I am picking up the buzz that this Sunday is Easter: the day that the Christian God allowed rabbits to lay colored hard boiled eggs in celebration of a zombie outbreak.

As a child I was sent to the Episcopal Church.    Children believe what their adults tell them and when you are raised in the Deep South every adult is saying the same thing: that God exist, and the only question is which denomination is the true believers.

 Since the small Mississippi Delta town was 90% hard shell Southern Baptist it was pretty accepted that Catholics were heathens and had no chance of heaven, and since Episcopalians allowed children to dance and women to wear makeup we probably wouldn't make the cut either.

It was about the tenth grade that I had questions about religion that I couldn't reconcile.    It was comparable to being gay since I believed I was the only person in the state, and perhaps the nation, that just couldn't buy into the God story.    I surely couldn't tell anyone, and I had no desire to be born again: to buy into a story, on faith alone, that seemed totally ridiculous.

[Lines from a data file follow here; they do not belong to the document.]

(** * Implicitization of Bezier curves: a shallow embedding of
    [bezier/_implicitization.py] over exact rational arithmetic.

    Floating-point values of the source are modelled by [Q]; equalities
    between computed reals are stated with [==] ([Qeq]).  NumPy arrays of
    shape [N x 2] are lists of coordinate pairs, general two-dimensional
    arrays are lists of rows, and Python exceptions are values of the
    type [exn] carried on the left of a sum. *)

From Stdlib Require Import String List ZArith QArith Lia Lqa Setoid Morphisms.
Import ListNotations.
Open Scope Q_scope.

(** ** Python exceptions and the error monad *)

Module Py.

(** Positional arguments given to an exception constructor. *)
Inductive value : Type :=
| Str (s : string)
| Int (n : Z).

Inductive exn : Type :=
| ValueError (args : list value)
| NotImplementedError (args : list value).

Definition exn_args (e : exn) : list value :=
  match e with
  | ValueError args => args
  | NotImplementedError args => args
  end.

Definition result (A : Type) : Type := (exn + A)%type.

Definition ret {A : Type} (a : A) : result A := inr a.

Definition raise {A : Type} (e : exn) : result A := inl e.

Definition bind {A B : Type} (m : result A) (k : A -> result B) : result B :=
  match m with
  | inl e => inl e
  | inr a => k a
  end.

Definition raises {A : Type} (m : result A) : Prop :=
  exists e, m = inl e.

Definition returns {A : Type} (m : result A) : Prop :=
  exists a, m = inr a.

End Py.

Import Py.

Notation "x <- m ;; k" := (bind m (fun x => k))
  (at level 61, m at next level, right associativity).

(** ** Arrays *)

(** An [N x 2] array of nodes: one coordinate pair per row. *)
Definition nodes_t : Type := list (Q * Q).

(** A general two-dimensional array, as a list of rows. *)
Definition matrix : Type := list (list Q).
(* ===== verification/_CoqProject ===== *)
-Q . S2P
Prelude.v
Sequence.v
Packet.v
Codec.v
Words.v
Control.v
HandshakePacket.v
Extensions.v
PacketFilter.v
PacketFilterFacts.v
ConnectionGroup.v
StandbyRtt.v
StandbyRttFacts.v
ReceiveWindow.v
LossList.v
LossListFacts.v
LossListReports.v
Rtt.v
RangeDropQueue.v
PayloadPool.v
Fenwick.v
SendBuffer.v
SendBufferFacts.v
SendBufferSteps.v
SendBufferTheorems.v
OccupiedIndex.v
RejectedMessages.v
ReceiveBuffer.v
ReceiveBufferFacts.v
ReceiveBufferQueries.v
ReceiveBufferSteps.v
ReceiveBufferOps.v
ReceiveBufferReads.v
ReceiveBufferStream.v
ReceiveBufferDrops.v
ReceiveBufferRanges.v
ReceiveBufferPeerDrops.v
ReceiveBufferTheorems.v
MessageStream.v
Reassembly.v
LinkSender.v
Link.v
Live.v
Timing.v
TimingFacts.v
Tsbpd.v
(** What a successful decoding says about its input. *)
Lemma decode_packet_ok bytes v :
  Forall is_u8 bytes -> decode_packet bytes = Ok v ->
  exists w, header_words v = Ok w /\ packet_wf v /\
    encoded_payload v = payload v /\ bytes = header_bytes w ++ payload v.
Proof.
  intros Hb Hd. unfold decode_packet in Hd.
  destruct (Nat.ltb_spec (length bytes) packet_header_size); [discriminate|].
  destruct (split_at 16 bytes) as (h & r & -> & Hh); [assumption|].
  apply Forall_app in Hb as [Hb _].
  destruct (header_of_bytes h Hh Hb) as (w & -> & Hu).
  destruct w as [[[w0 w1] w2] w3]. cbv zeta in Hd.
  destruct (read_header _ _ _ _ r Hu) as (E0 & E1 & E2 & E3).
  rewrite E0, E1, E2, E3 in Hd. clear E0 E1 E2 E3.
  change (drop packet_header_size ?l) with r in Hd.
  exists (w0, w1, w2, w3). destruct Hu as (H0 & H1 & H2 & H3).
  rewrite control_bit in Hd by assumption. revert Hd.
  change 0x3 with (Z.ones 2). change 0x1 with (Z.ones 1).
  change 0x03ffffff with (Z.ones 26). change 0x7fff with (Z.ones 15).
  change 0xffff with (Z.ones 16). rewrite !field, !Z.land_ones by lia.
  unfold u16. unfold is_u32 in *.
  destruct (Z.ltb_spec w0 (2 ^ 31)).
  - intros [= <-]. unfold header_words, packet_wf, encoded_payload; simpl.
    repeat split; auto; try (apply SequenceNumber.make_wf || lia || zlia).
    match goal with |- Ok (?a, ?b, _, _) = _ =>
      assert (a = w0) as ->; [|assert (b = w1) as ->; [|reflexivity]] end.
    + apply SequenceNumber.make_id. unfold SequenceNumber.wf, SequenceNumber.modulus. lia.
    + rewrite data_word1 by (apply boundary_code_range || apply key_code_range).
      rewrite boundary_code_of_code, key_code_of_code by (apply Z.mod_pos_bound; lia).
      assert (Hbit : forall x, Z.b2z (negb (x mod 2 ^ 1 =? 0)) = x mod 2 ^ 1).
      { intros x. destruct (Z.eqb_spec (x mod 2 ^ 1) 0); simpl; zlia. }
      rewrite !Hbit. zlia.
  - rewrite (Z.mod_small (w0 / 2 ^ 16 mod 2 ^ 15)) by zlia. rewrite Zmod_mod.
    destruct (is_known_control_type (w0 / 2 ^ 16 mod 2 ^ 15)) eqn:Hk; [|discriminate].
    destruct (has_valid_control_payload_shape r) eqn:Hr; [|discriminate]. simpl negb. cbv iota.
    intros [= <-]. unfold header_words, packet_wf, encoded_payload, add_zero_word; simpl.
    rewrite control_code_of_code, Hk.
    assert ((length r =? 0)%nat = false) as ->
      by (apply Nat.eqb_neq; destruct r; [discriminate Hr|discriminate]).
    simpl. repeat split; auto; try lia; try zlia.
    + match goal with |- Ok (?a, _, _, _) = _ => assert (a = w0) as ->; [|reflexivity] end.
      rewrite control_word0 by (unfold is_u16; zlia). zlia.
    + apply control_of_code_wf. unfold is_u16. zlia.
Qed.

(** What the encoder writes for a well-formed packet, and that it decodes to it. *)
Lemma encoded_decodes (p : PacketView) (destination : list Z) :
  packet_wf p ->
  (packet_header_size + length (encoded_payload p) <= length destination)%nat ->
  let n := (packet_header_size + length (encoded_payload p))%nat in
  let '(result, storage) := encode_packet p destination in
  result = Ok n /\
  decode_packet (take n storage) = Ok (with_payload p (encoded_payload p)) /\
  drop n storage = drop n destination.
Proof.
  intros Hp Hl n. destruct (header_words_ok p Hp) as [w Hw].
  rewrite (encode_packet_ok p destination w Hw Hl).
  assert (Hn : n = length (header_bytes w ++ encoded_payload p))
    by (rewrite length_app, length_header_bytes; reflexivity).
  repeat split; rewrite app_assoc, Hn.
  - rewrite take_app_length. apply decode_header_words; assumption.
  - rewrite drop_app_length, <- Hn. reflexivity.
Qed.

(** C3: Encoding a well-formed packet into large enough storage writes
    exactly header and payload (the canonical zero word for an empty keepalive,
    congestion warning, shutdown, ACKACK or peer error), decoding what was
    written gives the packet back field by field, and the bytes after the
    packet are untouched. *)
Theorem encode_decode_packet (p : PacketView) (destination : list Z) :
  packet_wf p ->
  (packet_header_size + length (encoded_payload p) <= length destination)%nat ->
  let n := (packet_header_size + length (encoded_payload p))%nat in
  let '(result, storage) := encode_packet p destination in
  result = Ok n /\
  decode_packet (take n storage) = Ok (with_payload p (encoded_payload p)) /\
  drop n storage = drop n destination.
Proof. apply encoded_decodes. Qed.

There is no logical explanation that can justify a belief in Gods; it boils down to the matter of choosing to believe the fantastic.





4 comments:

  1. my grandparents had a mixed marriage..she was hard shell, he was foot washing...they only agreed on one thing..I was going to hell..I decided to be a catholic at the age of 12-13..Daddy said I only did it to piss them off..he may have had a point..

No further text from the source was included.